What you need to do >> Print, exactly as written, the line containing "let i := d.(pin_instance) k in" and every line after it, ending with the final line of the data below.

======

(* ===== verification/Gpiohs.v ===== *)
(** * High-speed GPIO (k210_gpiohs.c)

    Thirty-two pins with edge and level interrupts.  A store to a pending
    register clears the bits that are one in the stored word (k210_gpiohs.h: a
    bit stays pending "until a 1 is written to the *_ip register at that bit"). *)

From S2P Require Import Prelude SysctlRegs FpioaTable Fpioa Plic Gpio.

Inductive gpiohs_reg : Set :=
| INPUT_EN | OUTPUT_EN | OUTPUT_VAL | PULLUP_EN | DRIVE | RISE_IE | RISE_IP | FALL_IE | FALL_IP
| HIGH_IE | HIGH_IP | LOW_IE | LOW_IP | IOF_EN | IOF_SEL | OUTPUT_XOR.
#[export] Instance gpiohs_reg_eq_dec : EqDecision gpiohs_reg.
Proof. solve_decision. Defined.

Definition GPIOHS_MAX_PINNO : Z := 32.
Definition GPIO_PE_NONE : Z := 0.
Definition GPIO_PE_FALLING : Z := 1.
Definition GPIO_PE_RISING : Z := 2.
Definition GPIO_PE_BOTH : Z := 3.
Definition GPIO_PE_LOW : Z := 4.
Definition GPIO_PE_HIGH : Z := 8.
Definition IRQN_GPIOHS0_INTERRUPT : Z := 34.

Definition is_pending (r : gpiohs_reg) : bool :=
  match r with RISE_IP | FALL_IP | HIGH_IP | LOW_IP => true | _ => false end.
(** What a store does to the device *)
Definition hs_store (r : gpiohs_reg) (v : Z) (b : bank gpiohs_reg) : bank gpiohs_reg :=
  <[r := if is_pending r then Z.ldiff (b r) v else v]> b.

(** The handler and the context given to the interrupt controller:
    [gpiohs_pin_onchange_isr] and [&pin_instance[k]] *)
Inductive gpiohs_fn : Set := gpiohs_pin_onchange_isr_fn.
Inductive gpiohs_ptr : Set := pin_instance_ptr (k : Z).

Section gpiohs.
(** User callbacks without and with an argument, the argument, the controller *)
Context {F H X P : Type} `{IrqController P gpiohs_fn gpiohs_ptr}.

Record gpiohs_pin_instance_t := PinInstance {
  inst_pin : Z;
  inst_edge : Z;
  inst_callback : option F;
  inst_gpiohs_callback : option H;
  inst_context : option X
}.
Definition zero_instance : gpiohs_pin_instance_t := PinInstance 0 0 None None None.
(** The device, [pin_instance], the multiplexer and the interrupt controller *)
Record gpiohs_drv := HsDrv {
  gpiohs : bank gpiohs_reg;
  pin_instance : Z → gpiohs_pin_instance_t;
  hs_pads : fpioa_t;
  hs_irqs : P
}.
Definition on_gpiohs (f : bank gpiohs_reg → bank gpiohs_reg) (d : gpiohs_drv) : gpiohs_drv :=
  HsDrv (f d.(gpiohs)) d.(pin_instance) d.(hs_pads) d.(hs_irqs).
Definition on_hs_irqs (f : P → P) (d : gpiohs_drv) : gpiohs_drv :=
  HsDrv d.(gpiohs) d.(pin_instance) d.(hs_pads) (f d.(hs_irqs)).
Definition set_hs_pads (p : fpioa_t) (d : gpiohs_drv) : gpiohs_drv :=
  HsDrv d.(gpiohs) d.(pin_instance) p d.(hs_irqs).
Definition set_pin_instance (k : Z) (i : gpiohs_pin_instance_t) (d : gpiohs_drv) : gpiohs_drv :=
  HsDrv d.(gpiohs) (<[k := i]> d.(pin_instance)) d.(hs_pads) d.(hs_irqs).
(** [set_gpio_bit(gpiohs->r.u32, pin, value)]: read, change, store *)
Definition hs_bit (r : gpiohs_reg) (pin value : Z) (b : bank gpiohs_reg) : bank gpiohs_reg :=
  hs_store r (set_gpio_bit (b r) pin value) b.

Definition gpiohs_set_drive_mode (pin mode : Z) (d : gpiohs_drv) : res gpiohs_drv :=
  if negb (pin <? GPIOHS_MAX_PINNO) then Fault FAssert else
  let io_number := fpioa_get_io_by_function (FUNC_GPIOHS0 + pin) d.(hs_pads) in
  if negb (0 <=? io_number) then Fault FAssert else
  match drive_mode mode with
  | None => Fault FAssert
  | Some (pull, dir) =>
      let d := set_hs_pads (snd (fpioa_set_io_pull io_number pull d.(hs_pads))) d in
      let reg := if negb (dir =? 0) then OUTPUT_EN else INPUT_EN in
      let reg_d := if dir =? 0 then OUTPUT_EN else INPUT_EN in
      Ok (on_gpiohs (λ b, hs_bit reg pin 1 (hs_bit reg_d pin 0 b)) d)
  end.
(** [input_val]: what the input register reads *)
Definition gpiohs_get_pin (input_val pin : Z) : res Z :=
  if negb (pin <? GPIOHS_MAX_PINNO) then Fault FAssert else Ok (get_gpio_bit input_val pin).
Definition gpiohs_set_pin (pin value : Z) (d : gpiohs_drv) : res gpiohs_drv :=
  if negb (pin <? GPIOHS_MAX_PINNO) then Fault FAssert else Ok (on_gpiohs (hs_bit OUTPUT_VAL pin value) d).

(** The stores of [gpiohs_set_pin_edge], in order *)
Definition edge_bit (edge flag : Z) : Z := if negb (Z.land edge flag =? 0) then 1 else 0.
Definition set_edge (pin edge : Z) (b : bank gpiohs_reg) : bank gpiohs_reg :=
  let b := hs_bit RISE_IP pin 1 (hs_bit RISE_IE pin 0 b) in
  let b := hs_bit FALL_IP pin 1 (hs_bit FALL_IE pin 0 b) in
  let b := hs_bit LOW_IP pin 1 (hs_bit LOW_IE pin 0 b) in
  let b := hs_bit HIGH_IP pin 1 (hs_bit HIGH_IE pin 0 b) in
  let b := hs_bit FALL_IE pin (edge_bit edge GPIO_PE_FALLING) b in
  let b := hs_bit RISE_IE pin (edge_bit edge GPIO_PE_RISING) b in
  let b := hs_bit LOW_IE pin (edge_bit edge GPIO_PE_LOW) b in
  hs_bit HIGH_IE pin (edge_bit edge GPIO_PE_HIGH) b.
(** No check of [pin]: past 31 the shift and the table access are out of range. *)
Definition bad_pin (pin : Z) : bool := negb (pin <? GPIOHS_MAX_PINNO).
Definition gpiohs_set_pin_edge (pin edge : Z) (d : gpiohs_drv) : res gpiohs_drv :=
  if bad_pin pin then Fault FUB else
  let d := on_gpiohs (set_edge pin edge) d in
  let i := d.(pin_instance) pin in
  Ok (set_pin_instance pin
        (PinInstance i.(inst_pin) edge i.(inst_callback) i.(inst_gpiohs_callback) i.(inst_context)) d).

(** Installing the handler on the pin's line *)
Definition hook_pin (pin priority : Z) (d : gpiohs_drv) : gpiohs_drv :=
  on_hs_irqs (λ p,
    irq_enable (IRQN_GPIOHS0_INTERRUPT + pin)
      (irq_register (IRQN_GPIOHS0_INTERRUPT + pin) gpiohs_pin_onchange_isr_fn (Some (pin_instance_ptr pin))
        (irq_set_priority (IRQN_GPIOHS0_INTERRUPT + pin) priority p))) d.
Definition gpiohs_set_irq (pin priority : Z) (func : option F) (d : gpiohs_drv) : res gpiohs_drv :=
  if bad_pin pin then Fault FUB else
  let i := d.(pin_instance) pin in
  let d := set_pin_instance pin (PinInstance pin i.(inst_edge) func i.(inst_gpiohs_callback) i.(inst_context)) d in
  Ok (hook_pin pin priority d).
Definition gpiohs_irq_register (pin priority : Z) (callback : option H) (ctx : option X) (d : gpiohs_drv) :
    res gpiohs_drv :=
  if bad_pin pin then Fault FUB else
  let i := d.(pin_instance) pin in
  let d := set_pin_instance pin (PinInstance pin i.(inst_edge) i.(inst_callback) callback ctx) d in
  Ok (hook_pin pin priority d).
Definition gpiohs_irq_unregister (pin : Z) (d : gpiohs_drv) : res gpiohs_drv :=
  if bad_pin pin then Fault FUB else
  let d := set_pin_instance pin zero_instance d in
  let d := on_gpiohs (λ b, hs_bit HIGH_IE pin 0 (hs_bit LOW_IE pin 0 (hs_bit FALL_IE pin 0 (hs_bit RISE_IE pin 0 b)))) d in
  Ok (on_hs_irqs (irq_unregister (IRQN_GPIOHS0_INTERRUPT + pin)) d).
Definition gpiohs_irq_disable (pin : Z) (d : gpiohs_drv) : gpiohs_drv :=
  on_hs_irqs (irq_disable (IRQN_GPIOHS0_INTERRUPT + pin)) d.

(** The handler: acknowledge what the instance asks for, then the callbacks.  [k] is
    the instance its argument points to. *)
Section isr.
Context {W : Type}.
Context (call0 : F → gpiohs_drv * W → gpiohs_drv * W) (call : H → option X → gpiohs_drv * W → gpiohs_drv * W).
Definition ack (ie ip : gpiohs_reg) (pin : Z) (b : bank gpiohs_reg) : bank gpiohs_reg :=
  hs_bit ie pin 1 (hs_bit ip pin 1 (hs_bit ie pin 0 b)).
Definition ack_edges (edge pin : Z) (b : bank gpiohs_reg) : bank gpiohs_reg :=
  let b := if negb (Z.land edge GPIO_PE_FALLING =? 0) then ack FALL_IE FALL_IP pin b else b in
  let b := if negb (Z.land edge GPIO_PE_RISING =? 0) then ack RISE_IE RISE_IP pin b else b in
  let b := if negb (Z.land edge GPIO_PE_LOW =? 0) then ack LOW_IE LOW_IP pin b else b in
  if negb (Z.land edge GPIO_PE_HIGH =? 0) then ack HIGH_IE HIGH_IP pin b else b.
Definition gpiohs_pin_onchange_isr (k : Z) (s : gpiohs_drv * W) : res (gpiohs_drv * W) :=
  let '(d, w) := s in
  let i := d.(pin_instance) k in
  if bad_pin i.(inst_pin) then Fault FUB else
  let s := (on_gpiohs (ack_edges i.(inst_edge) i.(inst_pin)) d, w) in
  let s := match (fst s).(pin_instance) k with
           | PinInstance _ _ (Some f) _ _ => call0 f s
           | _ => s
           end in
  let i := (fst s).(pin_instance) k in
  Ok (match i.(inst_gpiohs_callback) with Some f => call f i.(inst_context) s | None => s end).
End isr.
End gpiohs.
Arguments gpiohs_pin_instance_t : clear implicits.
Arguments gpiohs_drv : clear implicits.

======

Reply >>
  let i := d.(pin_instance) k in
  if bad_pin i.(inst_pin) then Fault FUB else
  let s := (on_gpiohs (ack_edges i.(inst_edge) i.(inst_pin)) d, w) in
  let s := match (fst s).(pin_instance) k with
           | PinInstance _ _ (Some f) _ _ => call0 f s
           | _ => s
           end in
  let i := (fst s).(pin_instance) k in
  Ok (match i.(inst_gpiohs_callback) with Some f => call f i.(inst_context) s | None => s end).
End isr.
End gpiohs.
Arguments gpiohs_pin_instance_t : clear implicits.
Arguments gpiohs_drv : clear implicits.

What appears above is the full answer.